Many so-called “vegetable” oils are not made from vegetables at all, but rather from beans or seeds, some of which have been genetically modified. They are processed in a factory using high heat and extremely toxic chemicals. They turn rancid very quickly and cause oxidative damage to our cells. There is nothing “natural” or healthy about them at all.
The vast majority of processed foods you buy in the grocery store or in a restaurant contain these oils. They are inexpensive to manufacture, and so spell more profits for the big food companies. These companies spend millions of dollars in advertising every year to convince us that they are healthy, but nothing could be further from the truth.
If you have any of these in your pantry, I highly recommend getting RID of them immediately:
Canola oil (this is probably the worst one of all)
Rapeseed oil (used to make canola oil)
Soybean oil (genetically modified)
Safflower and sunflower oils (both are very high in Omega-6 fatty acids, which contribute to inflammation)
Products like Crisco, Wesson and the numerous margarine products on the market are all made up of these unhealthy hydrogenated, unsaturated fats. Please do yourself a huge favor and get them out of your pantry, and if you see them listed as an ingredient on the label of a food you are considering buying, drop it and run!
Instead, choose to use saturated oils and fats that come from natural sources and are extracted without the use of chemicals and extreme processing. Some of the very best choices are butter, ghee (clarified butter), bacon grease, lard, avocado oil, tallow (beef fat), sustainably-sourced palm and coconut oils.
Olive oil tends to oxidize quickly when heated, so unless you’re cooking at a very low temperature, it’s probably best to reserve this for cold uses, such as in a salad dressing. Mayonnaise can be a healthy fat as well if you choose varieties made from high quality avocado or olive oil; avoid any made with soybean or canola oils, as most commercial brands are.

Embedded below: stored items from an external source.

(** C29: with a positive temperature and a coupling that is zero or
    negative the bond probability is not positive, no neighbour ever joins,
    and the call flips the seed and nothing else, whatever the energy. *)
Theorem runWolffCluster_single_flip g k kT J h :
  wf_grid g -> (0 < kT)%Q -> (J <= 0)%Q ->
  exists k', runWolffCluster kT J h (g, k) = Ok (flipAt g (seedSite k), k') /\
    (k + 2 <= k' <= k + 6)%nat.
Proof.
  intros Hwf HkT HJ.
  destruct (growCluster_seed_only kT J g k Hwf) as (k' & E & Hk).
  { intros n. apply bondProbability_nonpositive; [done..|apply random_range]. }
  exists k'. split; [|done]. unfold runWolffCluster.
  rewrite (bind_Ok _ _ _ E). cbn [cluster draws].
  rewrite flipCluster_flipAll; [done | done |].
  apply Forall_singleton, seedSite_in_grid.
Qed.

(** C30: at temperature zero with a positive coupling every bond test
    passes, and the cluster is the whole domain of the seed: it is grown from
    the seed through neighbours, and every neighbour of one of its sites that
    holds the seed's spin belongs to it. *)
Theorem growCluster_zero_temperature_domain g k kT J :
  wf_grid g -> (kT == 0)%Q -> (0 < J)%Q ->
  exists st, growCluster kT J g k = Ok st /\
    grownFrom (seedSite k) (cluster st) /\
    forall a b, a ∈ cluster st -> adjacent a b ->
      cellAt g b.1 b.2 = cellAt g (seedSite k).1 (seedSite k).2 ->
      b ∈ cluster st.
Proof.
  intros Hwf HkT HJ.
  destruct (growCluster_closed kT J g k Hwf) as (st & E & _ & Hclosed & Hgrown).
  { intros n. apply bondProbability_zero_temperature; [done..|apply random_range]. }
  exists st. split; [done|]. split; [done|]. intros a b Ha Hab Hb.
  destruct (Hclosed a b Ha Hab Hb) as [? | ?%elem_of_nil]; done.
Qed.

(** At temperature zero with a positive coupling, a call on a lattice
    whose spins are all equal flips the whole lattice. *)
Theorem runWolffCluster_zero_temperature_uniform g k kT J h s :
  wf_grid g -> uniform s g -> (kT == 0)%Q -> (0 < J)%Q ->
  exists g' k', runWolffCluster kT J h (g, k) = Ok (g', k') /\
    uniform (flipped (Some s)) g'.
Proof.
  intros Hwf Hu HkT HJ. pose proof (seedSite_in_grid k) as Hseed.
  destruct (growCluster_closed kT J g k Hwf) as (st & E & Hinv & Hclosed & Hgrown).
  { intros n. apply bondProbability_zero_temperature; [done..|apply random_range]. }
  destruct Hinv as [Hnd Hcl _ _ _].
  pose proof (cluster_in_grid _ _ _ Hcl) as Hin.
  exists (flipAll g (cluster st)), (draws st). unfold runWolffCluster.
  rewrite (bind_Ok _ _ _ E), (bind_Ok _ _ _ (flipCluster_flipAll g _ Hwf Hin)).
  split; [done|]. intros i j Hij. rewrite cellAt_flipAll by done.
  rewrite decide_True; [by rewrite Hu|].
  apply (closed_covers _ (seedSite k).1 (seedSite k).2); [|done|done|].
  - intros a b Ha [d [Hd ->]].
    assert (in_grid (neighbour a.1 a.2 d).1 (neighbour a.1 a.2 d).2) as Hb.
    { apply neighbour_in_grid; [|done]. rewrite Forall_forall in Hin. by apply Hin. }
    destruct (Hclosed a (neighbour a.1 a.2 d) Ha) as [? | ?%elem_of_nil];
      [by exists d | by rewrite !Hu | done | done].
  - apply grownFrom_head in Hgrown. destruct (cluster st) as [|s0 l]; [done|].
    simpl in Hgrown. injection Hgrown as ->. destruct (seedSite k). left.
Qed.

End wolff_theorems.

(** ** The random stream *)

Section determinism.
Context `{Params, ExpModel}.
Context (R1 R2 : RandomSource).
Implicit Types (g : grid) (k : nat) (kT J h : Q) (st : wolffState).

Lemma tryNeighbour_agree g initialSpin kT J cl row col d stk k :
  @random R1 k = @random R2 k ->
  @tryNeighbour _ R1 _ g initialSpin kT J cl row col d (stk, k)
  = @tryNeighbour _ R2 _ g initialSpin kT J cl row col d (stk, k).
Proof. intros E. unfold tryNeighbour. by rewrite E. Qed.

(** A bond test makes at most one draw. *)
Lemma tryNeighbour_cursor (R : RandomSource) g initialSpin kT J cl row col d
    stk k stk' k' :
  @tryNeighbour _ R _ g initialSpin kT J cl row col d (stk, k) = Ok (stk', k') ->
  (k <= k' <= k + 1)%nat.
Proof.
  unfold tryNeighbour. intros E. apply bind_Ok_inv in E as (n & _ & E).
  repeat match type of E with
         | context [if ?b then _ else _] => destruct b
         end; injection E as _ <-; lia.
Qed.

Lemma tryNeighbours_agree g initialSpin kT J cl row col ds stk k :
  (forall n, (k <= n < k + length ds)%nat -> @random R1 n = @random R2 n) ->
  foldlM (@tryNeighbour _ R1 _ g initialSpin kT J cl row col) ds (stk, k)
  = foldlM (@tryNeighbour _ R2 _ g initialSpin kT J cl row col) ds (stk, k).
Proof.
  revert stk k. induction ds as [|d ds IH]; intros stk k Hagree; [done|].
  rewrite !foldlM_cons, tryNeighbour_agree by (apply Hagree; simpl; lia).
  destruct (@tryNeighbour _ R2 _ g initialSpin kT J cl row col d (stk, k))
    as [[stk' k']|e] eqn:E; [|done].
  apply tryNeighbour_cursor in E. cbn [mbind res_bind]. apply IH.
  intros n Hn. apply Hagree. simpl. lia.
Qed.

(** An iteration draws only when it adds the popped site to the cluster,
    and then at most four times. *)
Lemma wolffStep_agree g initialSpin kT J st :
  (forall row col rest,
     stack st = (row, col) :: rest -> (row, col) ∉ cluster st ->
     forall n, (draws st <= n < draws st + 4)%nat ->
       @random R1 n = @random R2 n) ->
  @wolffStep _ R1 _ g initialSpin kT J st
  = @wolffStep _ R2 _ g initialSpin kT J st.
Proof.
  intros Hagree. unfold wolffStep.
  destruct (stack st) as [|[row col] rest] eqn:Hs; [done|].
  destruct (inCluster _ _ _) eqn:E; [done|]. apply inCluster_false in E.
  rewrite (tryNeighbours_agree _ _ _ _ _ _ _ directions); [done|].
  intros n Hn. by apply (Hagree row col rest).
Qed.

Lemma wolffLoop_agree g initialSpin kT J seed k0 fuel st :
  wf_grid g ->
  (forall n, (k0 <= n < k0 + 4 * siteCount)%nat -> @random R1 n = @random R2 n) ->
  wolffInv g initialSpin seed k0 st ->
  @wolffLoop _ R1 _ fuel g initialSpin kT J st
  = @wolffLoop _ R2 _ fuel g initialSpin kT J st.
Proof.
  intros Hwf Hagree. revert st.
  induction fuel as [|fuel IH]; intros st Hinv; [done|].
  simpl. destruct (stack st) as [|s rest] eqn:Hs; [done|].
  rewrite <- (wolffStep_agree g initialSpin kT J st).
  - destruct (@wolffStep_spec _ R1 _ g initialSpin kT J Hwf seed k0 st s rest
                Hinv Hs) as (st1 & -> & Hinv1 & _).
    cbn [mbind res_bind]. by apply IH.
  - intros row col rest' Hs' Hnotin n Hn. apply Hagree.
    destruct (wolffInv_grow g initialSpin seed k0 st row col rest' []
                (draws st) Hinv Hs' Hnotin) as [Hnd Hcl _ _ _];
      [constructor | lia |].
    pose proof (cluster_size_bound _ Hnd (cluster_in_grid _ _ _ Hcl)) as Hb.
    cbn [cluster] in Hb. rewrite length_app in Hb. simpl in Hb.
    destruct Hinv as [_ _ _ _ Hk]. lia.
Qed.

Macadamia and walnut seed oils are also good choices. It’s important to note that many brands of olive and avocado oil have been tainted with canola or other vegetable oils because this makes it less expensive for the manufacturer to produce, so choose your brand carefully.
Omega 3 and Omega 6 fatty acids
Another fat we need plenty of in our diet is Omega-3. Some great sources are fatty fish (wild caught salmon, anchovies, sardines) and other seafood. Many foods also have Omega 6 fatty acids (which all of the unhealthy oils contain). Because it causes inflammation, it should be eaten in limited amounts. These two fats balance each other out, so the ideal ratio of Omega 3 to Omega 6 would be as close to 1:1 as possible. Unfortunately, with the standard western diet, people are getting anywhere from a 1:20 to a 1:50 ratio.
You Are What You Eat
The keto lifestyle is ideal for getting all the healthy fats we need because we are focused on eating whole, unprocessed foods. As with most things in life, you get out of it what you put in. If the building blocks we use in our bodies are weak, the whole structure will be too. Quality ingredients may cost a little more, but you’ll more than make up for it with savings in terms of avoiding poor health and suffering, medical bills and prescription expenses. You’ll experience a quality of life that is just not possible when we are eating an unhealthy diet.
Keto on, my friends, and have a wonderful week!